Even though I was excited for the chance to have so many conversations about gender equality with so many different people, I was also a little nervous about being at the center of all that attention. As always, I wondered whether I was up to the task. I even asked myself: why am I doing this?
That got me thinking about the reason I wrote this book in the first place.
When Bill and I started our foundation twenty years ago, I planned to let him be the public face of it and limit my own role to being behind the scenes. I cared a lot about the work we were doing, but I didn’t think I wanted or needed to be a spokesperson for it.
Then I started traveling to the world’s poorest places and spending time with the women who live there. That changed everything for me.
The women I met told me what it’s like to see the potential of everyone you know crushed under the burdens of poverty and disease. They told me about watching their children die preventable deaths and knowing that even their families’ basic needs were more than they could ever possibly provide. They told me about repressive laws and customs that keep their daughters from being seen as equal to their sons. But they also told me about the transformation that happens in their communities when women are empowered to thrive.
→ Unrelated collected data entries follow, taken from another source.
(** X5. Whatever the storage layer does and whatever it is given, a [set]
    changes no line but the one of its own key. *)
Theorem set_touches_only_its_key data_type identifier data custom w k :
  k ≠ key data_type identifier →
  table (set data_type identifier data custom w).2 !! k = table w !! k.
Proof.
  intros Hk. run_ops.
  repeat (case_match; cbn; simplify_eq/=); try done.
  all: unfold insert_or_replace; by rewrite lookup_insert_ne.
Qed.

(** X6. [cleanup_old_cache] that meets no error removes exactly the lines
    created at or before the time it reads less the given number of days,
    whether they have expired or not, and returns how many they were; when
    that cut-off is not a date the calendar has, it returns 0 and removes
    nothing. *)
Theorem cleanup_old_cache_removes_by_age days_old w :
  let cutoff := (clock w (reads w) + - (days_old * microseconds_per_day))%Z in
  let w' := (cleanup_old_cache days_old w).2 in
  (healthy w → representable cutoff →
   (cleanup_old_cache days_old w).1 =
     Ok (size (filter (λ kr, (created_at kr.2 ≤ cutoff)%Z) (table w))) ∧
   (∀ k r, table w' !! k = Some r ↔
           table w !! k = Some r ∧ ¬ (created_at r ≤ cutoff)%Z)) ∧
  (¬ representable cutoff →
   (cleanup_old_cache days_old w).1 = Ok 0 ∧ table w' = table w).
Proof.
  intros cutoff w'. split.
  - intros Hh Hr. subst w'. run_ops. rewrite !Hh. cbn. fold cutoff.
    destruct (decide (representable cutoff)) as [_|]; [|done]. cbn.
    repeat (rewrite !Hh; cbn). split; [done|].
    intros k r. by rewrite map_lookup_filter_Some.
  - intros Hr. subst w'. run_ops.
    destruct (faults w (calls w)); cbn; [done|]. fold cutoff.
    destruct (decide (representable cutoff)); [done|]. cbn. done.
Qed.
(** * Portfolio accounting engine (main.py): a shallow embedding

    The development follows the layout of [main.py]: the trade ledger
    ([TradeHistory]), positions ([Asset]) and portfolios ([Inventory]) living
    in a store of mutable objects, the snapshot archive ([InventorySnapshot]),
    the calendar lookup ([get_closest_available_date]), the replay engine
    ([process_trade], [daily_update]) and the metrics
    ([get_profits_cost], [get_beta], [get_sharpe_ratio]).

    Number model.  Share quantities are Python [int]s and are modelled by [Z].
    Prices, costs, profits and returns are Python floats.  In the engine,
    the percentages and [get_beta] they are idealised as real numbers ([R]),
    so rounding, overflow to infinity and nan are not represented there, and
    the theorems name the expressions that the code evaluates; an operation
    that Python or numpy leaves without a number (a raised exception, or
    numpy's nan/inf for a zero denominator) is modelled by [None].  Where
    rounding itself decides the behaviour (the order of a running sum, the
    test [volatility == 0]), the functions are taken over binary64 floats in
    the module [F64]. *)

From Stdlib Require Import PrimFloat.
From Stdlib Require Uint63.
From Stdlib Require Import Reals Lra ZArith Lia List String.
From stdpp Require Import gmap strings list fin_maps.

Local Open Scope Z_scope.

(** ** Python numbers *)

#[global] Instance R_eq_dec : EqDecision R := Req_dec_T.

(** [a / b] on floats: a zero divisor gives no number. *)
Definition pydiv (a b : R) : option R :=
  if decide (b = 0%R) then None else Some (a / b)%R.

(** Constants of the module. *)
Definition EPS : R := (1 / 1000000)%R.
Definition BUY : string := "BUY".
Definition SELL : string := "SELL".
Definition RISK_FREE_RATE : R := (2 / 100)%R.

(** ** Nested dictionaries [{year: {month: {day: value}}}] *)

Abbreviation dict3 V := (gmap Z (gmap Z (gmap Z V))).

(** [d[year][month][day]], with [None] for a [KeyError]. *)
Definition lookup3 {V} (year month day : Z) (d : dict3 V) : option V :=
  dy ← d !! year; dm ← dy !! month; dm !! day.

(** The dictionary of a month, empty when the year or the month is absent. *)
Definition month_of {V} (year month : Z) (d : dict3 V) : gmap Z V :=
  default ∅ (dy ← d !! year; dy !! month).

(** [d.setdefault(k, v)] as a statement: the dictionary afterwards. *)
Definition setdefault `{Countable K} {V} (k : K) (v : V) (d : gmap K V) : gmap K V :=
  match d !! k with
  | Some _ => d
  | None => <[k := v]> d
  end.

(** [d.setdefault(k, v).op(...)]: [setdefault] hands back the dictionary
    stored under [k] (the fresh [v] when [k] was absent) and [op] mutates
    that dictionary in place. *)
Definition setdefault_then `{Countable K} {V} (k : K) (v : V) (op : V → V)
    (d : gmap K V) : gmap K V :=
  <[k := op (default v (d !! k))]> d.

(** ** Trade events and the trade ledger *)

Module Buy.
Record t := mk { ticker : string; price : R; qty : Z }.
Definition cost (self : t) : R := (price self * IZR (qty self))%R.
End Buy.

Module Sell.
Record t := mk { ticker : string; price : R; qty : Z; profit : R; cost : R }.
End Sell.

Record TradeHistory := mkTradeHistory {
  buy_history : dict3 (gmap string Buy.t);
  sell_history : dict3 (gmap string Sell.t)
}.

Definition TradeHistory_init : TradeHistory :=
  {| buy_history := ∅; sell_history := ∅ |}.

Definition add_buy (year month day : Z) (buy : Buy.t) (self : TradeHistory) : TradeHistory :=
  {| buy_history :=
       setdefault_then year ∅ (setdefault_then month ∅ (setdefault_then day ∅
         (setdefault (Buy.ticker buy) buy))) (buy_history self);
     sell_history := sell_history self |}.

Definition add_sell (year month day : Z) (sell : Sell.t) (self : TradeHistory) : TradeHistory :=
  {| buy_history := buy_history self;
     sell_history :=
       setdefault_then year ∅ (setdefault_then month ∅ (setdefault_then day ∅
         (setdefault (Sell.ticker sell) sell))) (sell_history self) |}.

Definition get_buy (self : TradeHistory) (year month day : Z) (ticker : string) : option Buy.t :=
  dt ← lookup3 year month day (buy_history self); dt !! ticker.

Definition get_sell (self : TradeHistory) (year month day : Z) (ticker : string) : option Sell.t :=
  dt ← lookup3 year month day (sell_history self); dt !! ticker.

(** The body of the inner loop of [sum_profits_costs]; [acc] holds the local
    variables [profits] and [costs]. *)
Definition sum_ticker (self : TradeHistory) (date : Z * Z * Z) (acc : R * R)
    (ticker : string) : R * R :=
  let '(year, month, day) := date in
  match get_sell self year month day ticker with
  | Some sell => ((acc.1 + Sell.profit sell)%R, (acc.2 + Sell.cost sell)%R)
  | None => acc
  end.

(** The two nested loops, started with the accumulators at [acc]. *)
Definition sum_loop (self : TradeHistory) (dates : list (Z * Z * Z))
    (tickers : list string) (acc : R * R) : R * R :=
  fold_left (λ acc date, fold_left (sum_ticker self date) tickers acc) dates acc.

Definition sum_profits_costs (self : TradeHistory) (dates : list (Z * Z * Z))
    (tickers : list string) : R * R :=
  sum_loop self dates tickers (0%R, 0%R).

(** A call on the ledger, and a sequence of calls made on a fresh ledger. *)
Inductive ledger_call :=
  | CallAddBuy (year month day : Z) (buy : Buy.t)
  | CallAddSell (year month day : Z) (sell : Sell.t).

Definition do_call (self : TradeHistory) (c : ledger_call) : TradeHistory :=
  match c with
  | CallAddBuy y m d b => add_buy y m d b self
  | CallAddSell y m d s => add_sell y m d s self
  end.

Definition do_calls (calls : list ledger_call) (self : TradeHistory) : TradeHistory :=
  fold_left do_call calls self.

(** The first [Buy] (resp. [Sell]) that a sequence of calls inserts under the
    key [(year, month, day, ticker)]. *)
Fixpoint first_buy (calls : list ledger_call) (key : Z * Z * Z * string) : option Buy.t :=
  match calls with
  | [] => None
  | CallAddBuy y m d b :: rest =>
      if decide ((y, m, d, Buy.ticker b) = key) then Some b else first_buy rest key
  | CallAddSell _ _ _ _ :: rest => first_buy rest key
  end.

Fixpoint first_sell (calls : list ledger_call) (key : Z * Z * Z * string) : option Sell.t :=
  match calls with
  | [] => None
  | CallAddSell y m d s :: rest =>
      if decide ((y, m, d, Sell.ticker s) = key) then Some s else first_sell rest key
  | CallAddBuy _ _ _ _ :: rest => first_sell rest key
  end.

(** ** Positions *)

Module Asset.
Record t := mk { qty : Z; cost : R; value : R; cash : R }.

(** [Asset.__init__] *)
Definition init : t := mk 0 0 0 0.

(** [self.cost / self.qty if self.qty != 0 else 0] *)
Definition avg_price (self : t) : option R :=
  if decide (qty self ≠ 0) then pydiv (cost self) (IZR (qty self)) else Some 0%R.

Definition profit (self : t) : R := (value self - cost self)%R.
End Asset.

(** ** The store of mutable objects and the module-level variables

    [Asset] and [Inventory] objects are mutated in place and reached through
    references, so they live in a store indexed by locations.  An [Inventory]
    object is represented by its [assets] dictionary, which maps a ticker to
    the location of an [Asset] object. *)

Abbreviation loc := positive.

Record Globals := mkGlobals {
  all_tickers : list string;
  price_daily : dict3 (gmap string R);
  asset_objs : gmap loc Asset.t;
  inventory_objs : gmap loc (gmap string loc);
  inventory_curr : loc;
  inventory_snapshot : dict3 loc;
  trades : TradeHistory
}.

Definition set_asset_objs (h : gmap loc Asset.t) (g : Globals) : Globals :=
  mkGlobals (all_tickers g) (price_daily g) h (inventory_objs g)
    (inventory_curr g) (inventory_snapshot g) (trades g).

Definition set_inventory_objs (h : gmap loc (gmap string loc)) (g : Globals) : Globals :=
  mkGlobals (all_tickers g) (price_daily g) (asset_objs g) h
    (inventory_curr g) (inventory_snapshot g) (trades g).

Definition set_inventory_curr (l : loc) (g : Globals) : Globals :=
  mkGlobals (all_tickers g) (price_daily g) (asset_objs g) (inventory_objs g)
    l (inventory_snapshot g) (trades g).

Definition set_inventory_snapshot (s : dict3 loc) (g : Globals) : Globals :=
  mkGlobals (all_tickers g) (price_daily g) (asset_objs g) (inventory_objs g)
    (inventory_curr g) s (trades g).

Definition set_trades (t : TradeHistory) (g : Globals) : Globals :=
  mkGlobals (all_tickers g) (price_daily g) (asset_objs g) (inventory_objs g)
    (inventory_curr g) (inventory_snapshot g) t.

(** The [Asset] object that the inventory at [self] holds for [ticker]:
    [self.assets[ticker]] dereferenced. *)
Definition asset_of (g : Globals) (self : loc) (ticker : string) : option Asset.t :=
  assets ← inventory_objs g !! self; l ← assets !! ticker; asset_objs g !! l.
I asked myself: What was the point of their opening their hearts and telling me about their lives if I wasn’t going to help them when I had the chance? After that, I decided I had a responsibility to find my voice as a public advocate and use it to amplify theirs.
I wrote my book, in part, to share the story of how I became an advocate for women and girls. But, more importantly, I wrote it to share the stories of these women themselves. By sharing their stories with me, they inspired me and called me to action. I hoped to call others to action, too.
Reflecting on all of that helped me think differently about the word shine.
You may have heard the beautiful line from Thomas Jefferson describing what happens when you light one candle with another. The first flame creates a second without diminishing anything of itself. The triumph of the candle is not that it sheds light but that it spreads it.
That’s what shine now means to me. It’s a reminder that every time I’m given the opportunity to shine, it comes with a responsibility to help others shine, too. I ask myself: how am I using my voice? How am I using my time? Am I serving myself or something bigger? Am I searching for the light in others and helping it burn more brightly?
I truly believe that if we can all let our lights shine, we will change the world for the better. As the world becomes more equal for women and girls, millions and millions more lights will turn on—and the whole world will be illuminated.